Im Juni des 4. Jahres hatte ich meinen Kreisch-Alarm! Ich stand am Abend des Mittsommers, goss die Sträucher und dachte an nichts. Da wanderte mein Blick in die Winterblüte. In Schockstarre mit Schlauch in der Hand verharrte ich. Wo kamen die denn her?! Da saßen direkt am Zweig, verborgen hinter und unter den rauen spitzen Blättern Früchte. Wie kleinste Ananas-Früchte waren sie geformt, gelbgrün und nur halbfingergroß. Den Kopf der Frucht zierte ein spitzes Krönchen. Der Fruchtmantel war leicht geschuppt, eher glatt. Die Leuchtend-Lindgrüne hatte sich ihre Nachkommen geschaffen. Sie trug Früchte!

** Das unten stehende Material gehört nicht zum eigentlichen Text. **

(** * SMLReader: framing, validation, extraction and publishing of SML datagrams

    A shallow embedding of [src/main.cpp].  The firmware is a state machine
    driven from [loop()]: each call of [run_current_state] runs the current
    state function, which drains the bytes that are available on the serial
    line.  The globals of the sketch become the fields of one [machine]
    record, the serial receive queue is a list of bytes that is threaded
    through the state functions, and [millis()] is an argument of every
    tick. *)

From Stdlib Require Import ZArith List Lia Bool String SpecFloat.
From stdpp Require Import base list.
Import ListNotations.

Local Open Scope Z_scope.

(** ** Constants of the sketch *)

Definition START_SEQUENCE : list Z := [0x1B; 0x1B; 0x1B; 0x1B; 0x01; 0x01; 0x01; 0x01].
Definition END_SEQUENCE : list Z := [0x1B; 0x1B; 0x1B; 0x1B; 0x1A].
Definition BUFFER_SIZE : nat := 3840.
Definition READ_TIMEOUT : Z := 30.

Record metric_value := MetricValue {
  value : Z;   (* int64_t *)
  unit : Z;    (* uint8_t *)
  scaler : Z   (* int8_t *)
}.

Record metric := Metric {
  name : string;
  pattern : list Z
}.

Definition METRICS : list metric :=
  [ Metric "power_in" [0x77; 0x07; 0x01; 0x00; 0x01; 0x08; 0x00; 0xFF];
    Metric "power_out" [0x77; 0x07; 0x01; 0x00; 0x02; 0x08; 0x00; 0xFF];
    Metric "power_current" [0x77; 0x07; 0x01; 0x00; 0x10; 0x07; 0x00; 0xFF] ].

Definition METRIC_LENGTH : nat := length METRICS.
Definition START_SEQUENCE_LENGTH : nat := length START_SEQUENCE.
Definition END_SEQUENCE_LENGTH : nat := length END_SEQUENCE.

(** ** Machine integers

    Conversions between the integer types of the sketch, with the
    wrap-around written out. *)

Definition to_uint8 (z : Z) : Z := z mod 2 ^ 8.
Definition to_uint32 (z : Z) : Z := z mod 2 ^ 32.
Definition to_uint64 (z : Z) : Z := z mod 2 ^ 64.
Definition to_int8 (z : Z) : Z := (z + 2 ^ 7) mod 2 ^ 8 - 2 ^ 7.
Definition to_int32 (z : Z) : Z := (z + 2 ^ 31) mod 2 ^ 32 - 2 ^ 31.
Definition to_int64 (z : Z) : Z := (z + 2 ^ 63) mod 2 ^ 64 - 2 ^ 63.

Definition is_byte (b : Z) : Prop := 0 <= b < 256.

(** ** CRC-16/X-25

    [FastCRC16::x25] comes from the FastCRC library.  It computes the
    CRC-16/X-25 of its input: reflected polynomial 0x8408, initial value
    0xFFFF, final xor 0xFFFF.  The bitwise form of that CRC is used here. *)

Definition crc_shift (crc : Z) : Z :=
  if Z.testbit crc 0 then Z.lxor (Z.shiftr crc 1) 0x8408 else Z.shiftr crc 1.

Definition crc_update (crc b : Z) : Z :=
  Nat.iter 8 crc_shift (Z.lxor crc b).

Definition x25 (data : list Z) : Z :=
  Z.lxor (fold_left crc_update data 0xFFFF) 0xFFFF.

(** ** Doubles

    The publisher computes in [double].  IEEE 754 binary64 is taken from
    the Standard Library's [SpecFloat]: 53 bits of precision, round to
    nearest even. *)

Definition double := spec_float.
Definition dprec : Z := 53.
Definition demax : Z := 1024.

Definition double_of_Z (z : Z) : double := binary_normalize dprec demax z 0 false.
Definition dmul (x y : double) : double := SFmul dprec demax x y.

(** [(uint32_t) d] for a double whose truncation lies in the range of
    [uint32_t]; [None] where the C++ conversion is undefined. *)
Definition trunc_to_uint32 (d : double) : option Z :=
  match d with
  | S754_zero _ => Some 0
  | S754_finite s m e =>
      let mag := if 0 <=? e then Z.shiftl (Z.pos m) e else Z.shiftr (Z.pos m) (- e) in
      if s then (if mag =? 0 then Some 0 else None)
      else (if mag <? 2 ^ 32 then Some mag else None)
  | _ => None
  end.

(** ** What the target leaves open

    Five things the source relies on are fixed by the tool chain and the
    board rather than by the sketch: the result of [pow] from the C
    library, the result of converting an out-of-range double to
    [uint32_t], the memory that lies behind [buffer], the indeterminate
    initial content of the local array [values], and the bytes that
    [memmem_P] reads at [&METRICS[i].pattern.front()].  The pattern is a
    [std::list<byte>]: its elements live in list nodes of their own, so only
    the first element is at that address; [front_memory T i n] stands for the
    [n] bytes that the search reads from there.  These five are collected in
    a record; every statement below holds for all of its inhabitants unless
    it names one. *)

Record target := Target {
  libm_pow : double -> double -> double;
  fixuns_undefined : double -> Z;
  beyond : nat -> Z;
  indeterminate : nat -> metric_value;
  front_memory : nat -> nat -> list Z
}.

(** ** The one-wire register file that receives the results *)

Record bae910_memory := Bae910 {
  userm : Z;
  usern : Z;
  usero : Z;
  userp : Z
}.

(** ** Global state of the sketch *)

(** The function pointer [state] ranges over the four state functions. *)
Inductive state_fn :=
  | WaitStart    (* wait_for_start_sequence *)
  | Accumulate   (* read_message *)
  | AwaitTail    (* read_checksum *)
  | Done.        (* process_message *)

Definition state_fn_eqb (a b : state_fn) : bool :=
  match a, b with
  | WaitStart, WaitStart | Accumulate, Accumulate
  | AwaitTail, AwaitTail | Done, Done => true
  | _, _ => false
  end.

(** What the sketch writes to [Serial], one entry per printed line. *)
Inductive serial_line :=
  | StateIs (s : state_fn)                         (* "State is '...'." *)
  | Message (msg : string)                         (* the text given to reset() *)
  | FoundMetric (n : string)                       (* "Found metric <n>." *)
  | PublishedMetric (n : string) (v u s : Z)       (* "Published metric <n> with value ..." *)
  | TooManyMetrics (n : string)                    (* "Error: Num of metrics exceeds ..." *)
  | ReadTimeout.                                   (* "Did not receive a message within 30 seconds, ..." *)

Record machine := Machine {
  buffer : list Z;               (* byte buffer[BUFFER_SIZE] *)
  position : nat;                (* int position; never negative *)
  last_state_reset : Z;          (* unsigned long *)
  bytes_until_checksum : Z;      (* uint8_t *)
  state : option state_fn;       (* NULL before setup() *)
  memory : bae910_memory;        (* owBae910.memory.field *)
  serial : list serial_line      (* output on Serial, oldest first *)
}.
(** * A shallow embedding of the Brave Search client (braveSearch.ts)

    The client exists in four snapshots in the repository:
    - [V1]: first class of src/src/braveSearch.ts (maxPollAttempts = 5,
      BraveSearchError without responseData);
    - [V2]: second class of src/src/braveSearch.ts
      (maxPollAttempts = DEFAULT_POLLING_TIMEOUT / pollInterval);
    - [V3]: first class of the part_002 file (the 422 retry of webSearch);
    - the last class of the part_002 file (DEFAULT_POLLING_INTERVAL,
      DEFAULT_MAX_POLL_ATTEMPTS, AbortSignal), the main model below.

    pollForSummary, summarizerSearch, getHeaders and formatOptions are the
    same text in all four.  The network (axios) is an oracle [server]: the
    outcome of the i-th GET of the run, given the request.  Waiting
    ([setTimeout]) is recorded as an event.  JS numbers are modelled as
    integers (Z); floating point is not modelled. *)

From Stdlib Require Import String List ZArith Bool Ascii Lia.
Import ListNotations.
Open Scope string_scope.
Open Scope list_scope.
Set Warnings "-register-all".

(** ** JSON values, as decoded by axios *)

Inductive json : Type :=
| JNull
| JBool (b : bool)
| JNum (n : Z)
| JStr (s : string)
| JArr (items : list json)
| JObj (fields : list (string * json)).

(** A JS object as its entry list: first match wins (decoded JSON has
    distinct keys). *)
Fixpoint assoc_get {A} (k : string) (l : list (string * A)) : option A :=
  match l with
  | [] => None
  | (k', v) :: l' => if String.eqb k k' then Some v else assoc_get k l'
  end.

(** [o?.k]: [None] stands for [undefined]. *)
Definition get_field (o : option json) (k : string) : option json :=
  match o with
  | Some (JObj fs) => assoc_get k fs
  | _ => None
  end.
(** * Ladder_bot: the staircase calculator [LadderCalculator] of Ladder_main.py

    A shallow embedding of the calculation engine of the bot (class
    [LadderCalculator], lines 23-443 of src/Ladder_main.py) and the proofs of
    its properties.

    Modelling conventions.
    - A Python [float] (and an [int] mixed with floats) is an exact rational
      [Q]; a Python [int] that stays an [int] (a step count, a ladder type) is
      a [Z].  Comparisons are the boolean ones of [Q].  The numbers are the
      finite ones: NaN and the infinities have no counterpart here, and a
      statement about every number speaks of the finite numbers within the
      range of the doubles.
    - The quotient by a riser the caller supplies is rounded to the nearest
      double before [round] reads it, as Python's [/] does ([float_div]): that
      rounding can move the quotient onto a half and change the step count.
      The other operations are kept exact.
    - [round(x)] is Python 3's rounding to the nearest integer with ties going
      to the even neighbour; [round(x, 2)] is the same on [x * 100].
    - [a / b] raises [ZeroDivisionError] when [b] is zero: fallible code lives
      in the error monad [res].
    - [try: ... except: ...] is a match on the [res] of the protected block.
    - A dict built with fixed keys is a record; a key that may be missing is an
      [option] field.  A dict mutated in place is threaded as a value.
    - A static message is a [string]; an f-string that interpolates a run-time
      number is a [text]: the list of its literal and numeric parts.
    - Where the binary64 rounding of a float operation itself matters, the
      operation is replayed on the primitive floats in [Binary64]. *)

From Stdlib Require Import ZArith QArith Qround Qminmax Qabs Qpower.
From Stdlib Require Import List String Bool Lia Lqa.
From Stdlib Require Floats.
Import ListNotations.

Local Open Scope Q_scope.

(** ** Python values and control flow *)

Module Py.

(** The exceptions the calculator can meet. *)
Inductive exn : Type :=
| ZeroDivisionError
| ValueError.

(** A computation that returns a value or raises. *)
Inductive res (A : Type) : Type :=
| Ok (a : A)
| Raise (e : exn).

Arguments Ok {A} a.
Arguments Raise {A} e.

Definition ret {A : Type} (a : A) : res A := Ok a.

Definition bind {A B : Type} (c : res A) (k : A -> res B) : res B :=
  match c with
  | Ok a => k a
  | Raise e => Raise e
  end.

(** [x < y] on floats. *)
Definition Qlt_bool (x y : Q) : bool := negb (Qle_bool y x).

(** [x / y]. *)
Definition div (x y : Q) : res Q :=
  if Qeq_bool y 0 then Raise ZeroDivisionError else Ok (x / y).

(** [round(x)]: nearest integer, a tie goes to the even one. *)
Definition round (x : Q) : Z :=
  let f := Qfloor x in
  match Qcompare (x - inject_Z f) (1 # 2) with
  | Lt => f
  | Gt => (f + 1)%Z
  | Eq => if Z.even f then f else (f + 1)%Z
  end.

(** [round(x, 2)]. *)
Definition round2 (x : Q) : Q := inject_Z (round (x * 100)) / 100.

(** The binary exponent of a positive number: the [e] with
    [2 ^ e <= x < 2 ^ (e + 1)]. *)
Definition exponent (x : Q) : Z :=
  let e := (Z.log2 (Qnum x) - Z.log2 (Zpos (Qden x)))%Z in
  if Qle_bool (2 ^ e) x then e else (e - 1)%Z.

(** The spacing of the doubles around [x]: 53 significant bits down to the
    exponent -1022, the fixed spacing [2 ^ -1074] of the subnormal numbers
    below. *)
Definition ulp (x : Q) : Q := 2 ^ (Z.max (exponent (Qabs x)) (-1022) - 52).

(** The double nearest to [x], a tie going to the even significand: what a
    float operation returns for the exact result [x] (short of overflow). *)
Definition nearest_float (x : Q) : Q := inject_Z (round (x / ulp x)) * ulp x.

(** The largest relative error of [nearest_float] in the normal range. *)
Definition unit_roundoff : Q := 2 ^ (-53).

(** [x / y] as the float it is stored in. *)
Definition float_div (x y : Q) : res Q :=
  if Qeq_bool y 0 then Raise ZeroDivisionError else Ok (nearest_float (x / y)).

(** Truth value of a number: [if x:]. *)
Definition truthy (x : Q) : bool := negb (Qeq_bool x 0).

(** [x or 0] on an optional number. *)
Definition or_zero (x : option Q) : Q :=
  match x with
  | Some v => if truthy v then v else 0
  | None => 0
  end.

(** [needle in hay] on strings. *)
Fixpoint contains (needle hay : string) : bool :=
  if String.prefix needle hay then true
  else match hay with
       | EmptyString => false
       | String _ rest => contains needle rest
       end.

(** [range(lo, lo + n)]. *)
Fixpoint range (lo : Z) (n : nat) : list Z :=
  match n with
  | O => []
  | S k => lo :: range (lo + 1) k
  end.

(** A part of an f-string. *)
Inductive part : Type :=
| Lit (s : string)
| Num (q : Q).

(** An f-string with run-time numbers in it. *)
Definition text : Type := list part.

End Py.

Import Py.

Declare Scope py_scope.
Delimit Scope py_scope with py.
Notation "x <- c ;; k" := (bind c (fun x => k))
  (at level 61, c at next level, right associativity) : py_scope.
Local Open Scope py_scope.

(** ** The functions of Python's [math] module the calculator calls

    Rational models, accurate far beyond the two decimals the calculator
    keeps.  [pi] is the binary64 constant of CPython
    ([math.pi.as_integer_ratio()]), which is what [math.radians] and
    [math.degrees] multiply by; the trigonometric functions themselves are
    evaluated on the true circle. *)

Module PyMath.
(** An ordered table of 2^30 + 2 equal entries, two more than the
    midpoint [(low + high) >> 1] can address. *)
Definition longTable : list Z := replicate (Z.to_nat (2 ^ 30 + 2)) 0.

(** [[...Array(n).keys()]]. *)
Definition keys (n : nat) : list Z := List.map Z.of_nat (List.seq 0 n).

(** ** Interpolation laws (lines 428-449) *)

Definition InterpolationAlgorithm : Type :=
  Z -> Z -> Z -> Z -> Z -> Z -> Z -> Z * Z.

Definition linearInterpolation : InterpolationAlgorithm :=
  fun yMountain1 yMountain2 xScreen1 xScreen2 yScreen1 yScreen2 bisections =>
    (JS.sar (yMountain1 + yMountain2) 1, JS.sar (yScreen1 + yScreen2) 1).

Definition displacementAttenuationPower : Z := 2.

(** The sum of the low bytes of the two elevations. *)
Definition byteSum (yMountain1 yMountain2 : Z) : Z :=
  JS.and yMountain1 255 + JS.and yMountain2 255.

Definition absoluteDisplacement (bisections : Z) : Z :=
  JS.shl 1 (bitsBetweenTops - bisections - displacementAttenuationPower).

Definition screenDisplacement (xScreen1 xScreen2 bisections : Z) : Z :=
  JS.sar (if xScreen2 >? xScreen1 then xScreen2 - xScreen1 else xScreen1 - xScreen2)
         (bisections + displacementAttenuationPower).

Definition fractalInterpolation : InterpolationAlgorithm :=
  fun yMountain1 yMountain2 xScreen1 xScreen2 yScreen1 yScreen2 bisections =>
    let sum := byteSum yMountain1 yMountain2 in
    if sum >? 255 then
      (JS.sar (yMountain1 + yMountain2) 1, JS.sar (yScreen1 + yScreen2) 1)
    else
      if negb (JS.and sum 128 =? 0) then
        (JS.sar (yMountain1 + yMountain2) 1 - absoluteDisplacement bisections,
         JS.sar (yScreen1 + yScreen2) 1
           - screenDisplacement xScreen1 xScreen2 bisections)
      else
        (JS.sar (yMountain1 + yMountain2) 1 + absoluteDisplacement bisections,
         JS.sar (yScreen1 + yScreen2) 1
           + screenDisplacement xScreen1 xScreen2 bisections).

(** The signed displacement the fractal law adds to the midpoint
    elevation: the first component of its result minus the first
    component of the linear law. *)
Definition fractalDisplacement (yMountain1 yMountain2 bisections : Z) : Z :=
  fst (fractalInterpolation yMountain1 yMountain2 0 0 0 0 bisections)
  - fst (linearInterpolation yMountain1 yMountain2 0 0 0 0 bisections).

(** The sign the specification reads off the low byte of the sum of the two
    elevations: positive when bit 7 of that byte is clear. *)
Definition lowByteSign (yMountain1 yMountain2 : Z) : Z :=
  if (yMountain1 + yMountain2) mod 256 <? 128 then 1 else -1.

(** ** Viewport (lines 460-613)

    The canvas is modelled by the list of [drawImage] calls it receives,
    oldest first.  Each call stretches one of the three prepared
    one-pixel images over a rectangle. *)

Inductive pixel : Type :=
| skyPixel
| mountainPixel
| mountainEdgePixel.

Record drawImage : Type := {
  image : pixel;
  dx : Z;
  dy : Z;
  dWidth : Z;
  dHeight : Z
}.

Record Viewport : Type := {
  width : Z;
  height : Z;
  scalePowerOfTwo : Z;
  interpolation : InterpolationAlgorithm;
  topHeights : list Z;
  context : list drawImage
}.

(** The sentinel stored in [topHeights] for a column nothing was drawn on. *)
Definition undrawn : Z := -1.

(** [this.#topHeights = new Array(this.width).fill(-1)] (line 578). *)
Definition resetTopHeights (vp : Viewport) : Viewport :=
  {| width := width vp; height := height vp;
     scalePowerOfTwo := scalePowerOfTwo vp;
     interpolation := interpolation vp;
     topHeights := replicate (Z.to_nat (width vp)) undrawn;
     context := context vp |}.

(** The state after the body of one drawing branch: the calls are
    appended to the canvas and the column's height is overwritten. *)
Definition paintColumn (vp : Viewport) (xScreen mountainTop : Z)
    (calls : list drawImage) : Viewport :=
  {| width := width vp; height := height vp;
     scalePowerOfTwo := scalePowerOfTwo vp;
     interpolation := interpolation vp;
     topHeights := <[Z.to_nat xScreen := mountainTop]> (topHeights vp);
     context := context vp ++ calls |}.

(** [#drawMountainColumn] (lines 519-533).  The guard keeps [xScreen]
    inside [topHeights], so the write never extends the array; a read
    that yields [undefined] fails both tests and nothing happens. *)
Definition drawMountainColumn (vp : Viewport) (xScreen mountainTop : Z) : Viewport :=
  if (xScreen <? 0) || (xScreen >=? width vp) then vp
  else
    match JS.index (topHeights vp) xScreen with
    | None => vp
    | Some topHeight =>
      let s := scalePowerOfTwo vp in
      if topHeight =? undrawn then
        paintColumn vp xScreen mountainTop
          [ {| image := skyPixel; dx := JS.shl xScreen s; dy := 0;
               dWidth := JS.shl 1 s;
               dHeight := JS.shl (height vp - mountainTop) s |};
            {| image := mountainPixel; dx := JS.shl xScreen s;
               dy := JS.shl (height vp - mountainTop) s;
               dWidth := JS.shl 1 s;
               dHeight := JS.shl mountainTop s |} ]
      else if mountainTop >? topHeight then
        paintColumn vp xScreen mountainTop
          [ {| image := mountainEdgePixel; dx := JS.shl xScreen s;
               dy := JS.shl (height vp - topHeight) s;
               dWidth := JS.shl 1 s;
               dHeight := JS.shl 1 s |};
            {| image := mountainPixel; dx := JS.shl xScreen s;
               dy := JS.shl (height vp - mountainTop) s;
               dWidth := JS.shl 1 s;
               dHeight := JS.shl (mountainTop - topHeight) s |} ]
      else vp
    end.

(** Successive candidates for one column. *)
Definition drawMountainColumns (vp : Viewport) (xScreen : Z)
    (mountainTops : list Z) : Viewport :=
  fold_left (fun v top => drawMountainColumn v xScreen top) mountainTops vp.

(** The height recorded for a column, if one has been drawn there. *)
Definition recordedHeight (vp : Viewport) (xScreen : Z) : option Z :=
  match JS.index (topHeights vp) xScreen with
  | Some h => if h =? undrawn then None else Some h
  | None => None
  end.

(** The mountain fills among the calls: one per first paint of a column
    and one per extension. *)
Definition mountainFills (calls : list drawImage) : list drawImage :=
  List.filter
    (fun c => match image c with mountainPixel => true | _ => false end) calls.

(** [#interpolate] (lines 548-560); [None] when the recursion is deeper
    than [fuel]. *)
Fixpoint interpolate (fuel : nat) (vp : Viewport)
    (yMountain1 yMountain2 x1 x2 y1 y2 bisections : Z) : option Viewport :=
  match fuel with
  | O => None
  | S fuel' =>
    if ((x1 <? 0) || (x1 >=? width vp)) && ((x2 <? 0) || (y2 >=? width vp))
    then Some vp
    else
      let midX := JS.sar (x1 + x2) 1 in
      if negb (midX =? x1) && negb (midX =? x2) then
        let '(midMountainY, midScreenY) :=
          interpolation vp yMountain1 yMountain2 x1 x2 y1 y2 bisections in
        let vp1 := drawMountainColumn vp midX midScreenY in
        match interpolate fuel' vp1 yMountain1 midMountainY x1 midX y1
                midScreenY (bisections + 1) with
        | Some vp2 =>
          interpolate fuel' vp2 midMountainY yMountain2 midX x2 midScreenY
            y2 (bisections + 1)
        | None => None
        end
      else Some vp
  end.

(** The viewport built by the page (line 899), before its first frame. *)
Definition pageViewport : Viewport :=
  {| width := viewportWidth; height := viewportHeight;
     scalePowerOfTwo := viewportScalePowerOfTwo;
     interpolation := fractalInterpolation;
     topHeights := [];
     context := [] |}.

(** ** Real-valued arithmetic of the generator (lines 102-118)

    [Math.random] and the double-precision operations on its results are
    supplied by the engine: [random n] is the [n]-th draw and [fl] the
    rounding applied to the exact result of an operation.  Nothing is
    assumed of [fl].  Scaling by a power of two ([* 2], [* maxHeight]) is
    exact in binary floating point and carries no rounding. *)

Class Engine : Type := {
  random : nat -> Q;
  fl : Q -> Q
}.

(** [val < 0 ? 0 : val > max ? max : Math.floor(val)]. *)
Definition clamp (val : Q) (max : Z) : Z :=
  if negb (Qle_bool 0 val) then 0
  else if negb (Qle_bool val (inject_Z max)) then max
  else Qfloor val.

(** [clamp(val + Math.random() * 2 * varyBy - varyBy, max)], with [r] the
    value returned by [Math.random()]. *)
Definition vary `{Engine} (r : Q) (val : Q) (varyBy max : Z) : Z :=
  clamp (fl (fl (val + fl (r * 2 * inject_Z varyBy)) - inject_Z varyBy)) max.

(** [vals.reduce((acc, val) => acc + val, 0)]. *)
Definition reduceSum (vals : list Z) : Z := fold_left Z.add vals 0.

(** Only ever called with four values; the quotient of an empty list,
    NaN in JavaScript, is outside the model. *)
Definition varyFromAverage `{Engine} (r : Q) (vals : list Z) (varyBy : Z) : Z :=
  vary r (fl (inject_Z (reduceSum vals) / inject_Z (Z.of_nat (length vals))))
       varyBy maxHeight.

(** ** Elevation map (lines 240-345) *)

Module Map.

(** [changes] is what a registered change handler has been called with,
    oldest call first. *)
Record t : Type := {
  size : Z;
  map : list (list Z);
  changes : list (Z * Z * Z)
}.

(** [new Map(size)]: a [size] by [size] grid of zeros, for a size that
    [Array(size)] accepts (a non-negative integer). *)
Definition new (size : Z) : t :=
  {| size := size;
     map := replicate (Z.to_nat size) (replicate (Z.to_nat size) 0);
     changes := [] |}.

(** [get] (line 278).  [None] stands for a read that leaves the grid: a
    missing row (a TypeError in JavaScript) or a missing cell
    ([undefined]).  With [size = 0] both indices are NaN. *)
Definition get (m : t) (row col : Z) : option Z :=
  if size m =? 0 then None
  else
    match JS.index (map m) (mod_ row (size m)) with
    | Some cells => JS.index cells (mod_ col (size m))
    | None => None
    end.

(** [set] (lines 286-292).  [None] stands for a write that leaves the
    grid: a missing row (a TypeError), or a cell that is not there yet
    (JavaScript would add it to the row). *)
Definition set (m : t) (row col : Z) (val : Q) : option t :=
  let val := Qfloor val in
  let row := mod_ row (size m) in
  let col := mod_ col (size m) in
  if size m =? 0 then None
  else
    match JS.index (map m) row with
    | Some cells =>
      match JS.index cells col with
      | Some _ =>
        Some {| size := size m;
                map := <[Z.to_nat row := <[Z.to_nat col := val]> cells]> (map m);
                changes := changes m ++ [(row, col, val)] |}
      | None => None
      end
    | None => None
    end.

(** A grid as the constructor builds it and [set] keeps it. *)
Definition square_grid (m : t) : Prop :=
  length (map m) = Z.to_nat (size m) /\
  Forall (fun cells => length cells = Z.to_nat (size m)) (map m).

(** Every cell and every notified value lies within [lo .. hi]. *)
Definition within (lo hi : Z) (m : t) : Prop :=
  Forall (Forall (fun v => lo <= v <= hi)) (map m) /\
  Forall (fun c => lo <= snd c <= hi) (changes m).

End Map.

(** *** Generation (lines 295-301 and 321-344)

    The generator threads the map and the number of random draws made so
    far.  [None] is a failed access to the grid or exhausted fuel. *)

Definition Gen (A : Type) : Type := Map.t * nat -> option (A * (Map.t * nat)).

Definition ret {A : Type} (a : A) : Gen A := fun s => Some (a, s).

Definition bind {A B : Type} (c : Gen A) (k : A -> Gen B) : Gen B :=
  fun s =>
    match c s with
    | Some (a, s') => k a s'
    | None => None
    end.

Notation "x <~ c ;; k" := (bind c (fun x => k))
  (at level 100, c at next level, right associativity).
Notation "c ;;; k" := (bind c (fun _ => k))
  (at level 100, right associativity).

Definition this_get (row col : Z) : Gen Z :=
  fun '(m, n) =>
    match Map.get m row col with
    | Some v => Some (v, (m, n))
    | None => None
    end.

Definition this_set (row col : Z) (val : Q) : Gen unit :=
  fun '(m, n) =>
    match Map.set m row col val with
    | Some m' => Some (tt, (m', n))
    | None => None
    end.

Definition this_size : Gen Z := fun '(m, n) => Some (Map.size m, (m, n)).

(** [Math.random()]. *)
Definition nextRandom `{Engine} : Gen Q :=
  fun '(m, n) => Some (random n, (m, S n)).

(** [#square] (lines 321-331), with the recursive calls to [#diamond]
    passed in. *)
Definition square_with `{Engine} (diamond : Z -> Z -> Z -> Gen unit)
    (row col size : Z) : Gen unit :=
  if size <=? 1 then ret tt
  else
    let halfSize := JS.sar size 1 in
    a <~ this_get (row - halfSize) col ;;
    b <~ this_get (row + halfSize) col ;;
    c <~ this_get row (col + halfSize) ;;
    d <~ this_get row (col - halfSize) ;;
    r <~ nextRandom ;;
    this_set (row + halfSize) (col + halfSize)
        (inject_Z (varyFromAverage r [a; b; c; d] (maxVariation * size))) ;;;
    diamond row col halfSize ;;;
    diamond (row - halfSize) col halfSize.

Ich schnitt eine Frucht auf. Es ging schwer, denn fast ledrig war die Schale. Darin lagen vier längliche glatte Kerne, separiert durch eine weiße Innenhaut wie bei einer Grapefruit. Den weichen Kern schnitt ich auf und fand darin einen weiteren weißen Kern. Ein winziges Stück kostete ich: Es schmeckte extrem bitter.
Meine Entdeckerfreude sollte mir fast das Leben kosten, na ja, dramatisch beschrieben. Später erst, las ich über die Samen, dass sie das Alkaloid Calycanthine enthalten. Es ist giftig! Na toll!
Immer wieder ging ich zur Winterblüte, schaute mir ihre Früchte an und erfreute mich am offensichtlichen Wohlfühlgebaren dieses seltenen Gehölzes in meinem Garten. Bis zum Herbst.
Winter-Wunderblüte im Herbst! Durch den Herbstgarten streichend, schaute ich in die Sträucher, um ihre Frühjahrsvorbereitungen zu begutachten und sah sie gut gerüstet. Die Winterblüte war gut mit Knospen direkt an den Zweigen bestückt. UND – ganz verschämt hingen an den Zweigen im Inneren des Laubwerkes ein paar schrumpelschwarze Mumienfrüchte. Es waren die Samenhüllen, die im Laufe des Sommers von den Vögeln angepickt wurden. Die Samen darin, also die Nüsse, waren weg, also verzehrt! Diese verfressene Flatterschar!
Wenn meine Gartenvögel nun auch noch zu Passierwegen der Samen werden, wie bei Kaffeebohnen, die Katzendärme durchlaufen, gibt es für mich eine Marktnische, in die ich hineinspringen muss. Denn, wenn aus Kaffeebohnen durch Katze Civet mit Magenfermentierung extremexzellenter Luwak Kaffee oder Civet Kaffee oder einfach nur Katzenkaffee wird, könnte doch aus meinen giftigen Winterblütennüssen, nach Durchwanderung des Vogelinneren, eine geläuterte extremexzellente antivirale Immunnuss werden. Mal gucken. Da muss ich wohl dran bleiben.
Oder aber, ich arbeite für ein Superöl. Wenn der Winter die Blüten hervorruft, nehme ich eine Handvoll zur Ölherstellung. Die Vorlage dafür liefert mir die Traditionelle Chinesische Medizin.
Wenn ich aber einfach nur weiter Gärtnerin bleiben will, dann labe ich mich im Frühwinter an den leuchtenden goldfarbenen schlanken Blättern, die im Gegensatz zu den anderen einheimischen Sträuchern sogar noch mit leichtem Hellgrün durchsetzt sind.